WHAT YOU ARE ASKED TO DO> Set down exactly the lines from the one containing "intros h p Hm. simpl in Hm. apply" through the last line of the data below, and no others.

PROVIDED MATERIAL>

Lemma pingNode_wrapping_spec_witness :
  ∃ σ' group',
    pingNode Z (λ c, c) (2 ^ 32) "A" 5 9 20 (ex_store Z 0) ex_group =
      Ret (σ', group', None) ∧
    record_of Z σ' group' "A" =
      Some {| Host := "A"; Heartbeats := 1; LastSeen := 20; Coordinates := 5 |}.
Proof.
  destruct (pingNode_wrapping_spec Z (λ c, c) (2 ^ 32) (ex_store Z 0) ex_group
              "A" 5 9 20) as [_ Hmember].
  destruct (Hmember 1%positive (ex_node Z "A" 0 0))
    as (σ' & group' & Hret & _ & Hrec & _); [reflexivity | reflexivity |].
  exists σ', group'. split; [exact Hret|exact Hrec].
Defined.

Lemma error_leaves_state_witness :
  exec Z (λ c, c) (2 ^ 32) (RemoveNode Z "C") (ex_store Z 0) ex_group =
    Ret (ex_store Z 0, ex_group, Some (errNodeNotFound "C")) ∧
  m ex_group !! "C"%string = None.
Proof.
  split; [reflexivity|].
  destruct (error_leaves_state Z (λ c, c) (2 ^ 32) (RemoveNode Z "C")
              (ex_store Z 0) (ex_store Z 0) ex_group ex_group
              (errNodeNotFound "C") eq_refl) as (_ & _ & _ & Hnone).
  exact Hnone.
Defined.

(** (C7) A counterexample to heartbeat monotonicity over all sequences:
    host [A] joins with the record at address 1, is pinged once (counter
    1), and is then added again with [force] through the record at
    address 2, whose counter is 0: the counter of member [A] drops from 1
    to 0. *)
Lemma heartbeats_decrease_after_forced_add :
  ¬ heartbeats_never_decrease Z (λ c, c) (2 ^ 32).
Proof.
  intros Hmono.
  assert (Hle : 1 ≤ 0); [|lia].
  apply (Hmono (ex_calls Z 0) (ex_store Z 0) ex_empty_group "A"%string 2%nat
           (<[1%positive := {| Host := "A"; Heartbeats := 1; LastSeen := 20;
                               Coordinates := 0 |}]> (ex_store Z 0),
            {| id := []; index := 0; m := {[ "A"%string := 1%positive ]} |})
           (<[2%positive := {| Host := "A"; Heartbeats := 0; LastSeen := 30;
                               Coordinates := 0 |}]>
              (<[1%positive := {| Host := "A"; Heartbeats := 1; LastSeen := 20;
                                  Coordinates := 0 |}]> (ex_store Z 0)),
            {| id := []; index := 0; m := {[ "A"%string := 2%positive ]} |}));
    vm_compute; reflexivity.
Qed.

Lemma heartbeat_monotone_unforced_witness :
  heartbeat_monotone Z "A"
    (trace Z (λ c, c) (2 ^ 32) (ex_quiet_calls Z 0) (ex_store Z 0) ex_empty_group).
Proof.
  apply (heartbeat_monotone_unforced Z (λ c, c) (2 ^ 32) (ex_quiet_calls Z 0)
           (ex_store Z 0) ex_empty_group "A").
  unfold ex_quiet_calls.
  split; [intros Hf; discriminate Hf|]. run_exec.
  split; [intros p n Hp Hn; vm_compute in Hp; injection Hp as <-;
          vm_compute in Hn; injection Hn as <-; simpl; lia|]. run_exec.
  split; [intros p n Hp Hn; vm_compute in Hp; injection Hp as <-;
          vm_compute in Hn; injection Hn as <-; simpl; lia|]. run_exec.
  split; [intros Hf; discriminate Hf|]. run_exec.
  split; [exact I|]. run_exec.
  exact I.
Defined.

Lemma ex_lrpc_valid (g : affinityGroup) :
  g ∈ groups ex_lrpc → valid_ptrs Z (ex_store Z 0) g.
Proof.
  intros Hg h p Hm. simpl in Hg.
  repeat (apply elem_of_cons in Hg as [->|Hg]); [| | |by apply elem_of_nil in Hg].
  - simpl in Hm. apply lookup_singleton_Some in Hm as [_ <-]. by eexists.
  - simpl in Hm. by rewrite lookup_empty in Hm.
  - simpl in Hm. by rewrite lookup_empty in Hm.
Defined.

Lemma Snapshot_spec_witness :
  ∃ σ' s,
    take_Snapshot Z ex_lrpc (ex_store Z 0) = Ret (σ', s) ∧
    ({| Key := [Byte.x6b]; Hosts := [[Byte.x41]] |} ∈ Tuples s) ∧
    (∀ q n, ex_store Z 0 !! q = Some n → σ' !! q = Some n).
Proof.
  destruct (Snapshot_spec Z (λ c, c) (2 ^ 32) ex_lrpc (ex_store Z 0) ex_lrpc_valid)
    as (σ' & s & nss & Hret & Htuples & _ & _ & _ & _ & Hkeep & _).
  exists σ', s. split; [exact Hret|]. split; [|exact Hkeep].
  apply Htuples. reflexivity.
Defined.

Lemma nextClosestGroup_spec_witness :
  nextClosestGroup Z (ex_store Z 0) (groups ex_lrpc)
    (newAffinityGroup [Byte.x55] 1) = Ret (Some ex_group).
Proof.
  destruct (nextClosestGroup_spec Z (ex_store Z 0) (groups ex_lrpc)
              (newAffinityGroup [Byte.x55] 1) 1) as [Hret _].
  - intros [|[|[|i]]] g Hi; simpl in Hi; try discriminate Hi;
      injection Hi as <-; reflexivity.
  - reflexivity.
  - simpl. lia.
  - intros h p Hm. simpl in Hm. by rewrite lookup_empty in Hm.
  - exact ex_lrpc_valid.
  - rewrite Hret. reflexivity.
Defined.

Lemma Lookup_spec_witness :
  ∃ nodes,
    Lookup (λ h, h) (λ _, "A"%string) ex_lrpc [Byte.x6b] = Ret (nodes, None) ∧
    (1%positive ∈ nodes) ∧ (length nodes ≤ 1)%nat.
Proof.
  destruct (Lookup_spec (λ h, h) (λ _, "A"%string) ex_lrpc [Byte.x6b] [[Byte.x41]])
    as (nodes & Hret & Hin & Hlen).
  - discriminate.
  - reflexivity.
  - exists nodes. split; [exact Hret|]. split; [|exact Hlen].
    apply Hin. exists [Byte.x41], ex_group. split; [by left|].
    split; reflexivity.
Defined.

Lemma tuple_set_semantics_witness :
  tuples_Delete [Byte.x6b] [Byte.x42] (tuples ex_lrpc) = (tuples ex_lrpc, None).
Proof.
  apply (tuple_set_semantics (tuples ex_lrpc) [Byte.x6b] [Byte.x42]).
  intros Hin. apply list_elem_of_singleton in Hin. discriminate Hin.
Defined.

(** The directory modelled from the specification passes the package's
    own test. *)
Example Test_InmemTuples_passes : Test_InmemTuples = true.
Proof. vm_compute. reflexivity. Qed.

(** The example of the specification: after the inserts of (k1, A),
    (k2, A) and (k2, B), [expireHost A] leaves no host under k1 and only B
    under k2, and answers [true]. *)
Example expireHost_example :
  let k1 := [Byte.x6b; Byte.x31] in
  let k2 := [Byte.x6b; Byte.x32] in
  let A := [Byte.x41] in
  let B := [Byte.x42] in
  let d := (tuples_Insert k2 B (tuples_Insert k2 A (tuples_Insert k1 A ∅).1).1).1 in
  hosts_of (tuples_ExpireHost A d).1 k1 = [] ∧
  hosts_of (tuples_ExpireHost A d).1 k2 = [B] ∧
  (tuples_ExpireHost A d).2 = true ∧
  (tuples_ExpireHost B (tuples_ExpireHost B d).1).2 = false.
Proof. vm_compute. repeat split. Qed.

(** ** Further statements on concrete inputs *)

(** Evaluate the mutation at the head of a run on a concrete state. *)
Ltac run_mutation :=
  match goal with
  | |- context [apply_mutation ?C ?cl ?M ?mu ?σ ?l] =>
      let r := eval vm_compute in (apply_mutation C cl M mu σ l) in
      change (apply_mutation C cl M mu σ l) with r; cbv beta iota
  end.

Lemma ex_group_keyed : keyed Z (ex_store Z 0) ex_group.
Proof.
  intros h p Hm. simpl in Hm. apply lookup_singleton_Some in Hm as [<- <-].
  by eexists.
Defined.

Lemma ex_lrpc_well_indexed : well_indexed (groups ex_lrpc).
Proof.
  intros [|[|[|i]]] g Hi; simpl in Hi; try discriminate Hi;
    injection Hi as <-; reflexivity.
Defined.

ANSWER SPACE>
  intros h p Hm. simpl in Hm. apply lookup_singleton_Some in Hm as [<- <-].
  by eexists.
Defined.

Lemma ex_lrpc_well_indexed : well_indexed (groups ex_lrpc).
Proof.
  intros [|[|[|i]]] g Hi; simpl in Hi; try discriminate Hi;
    injection Hi as <-; reflexivity.
Defined.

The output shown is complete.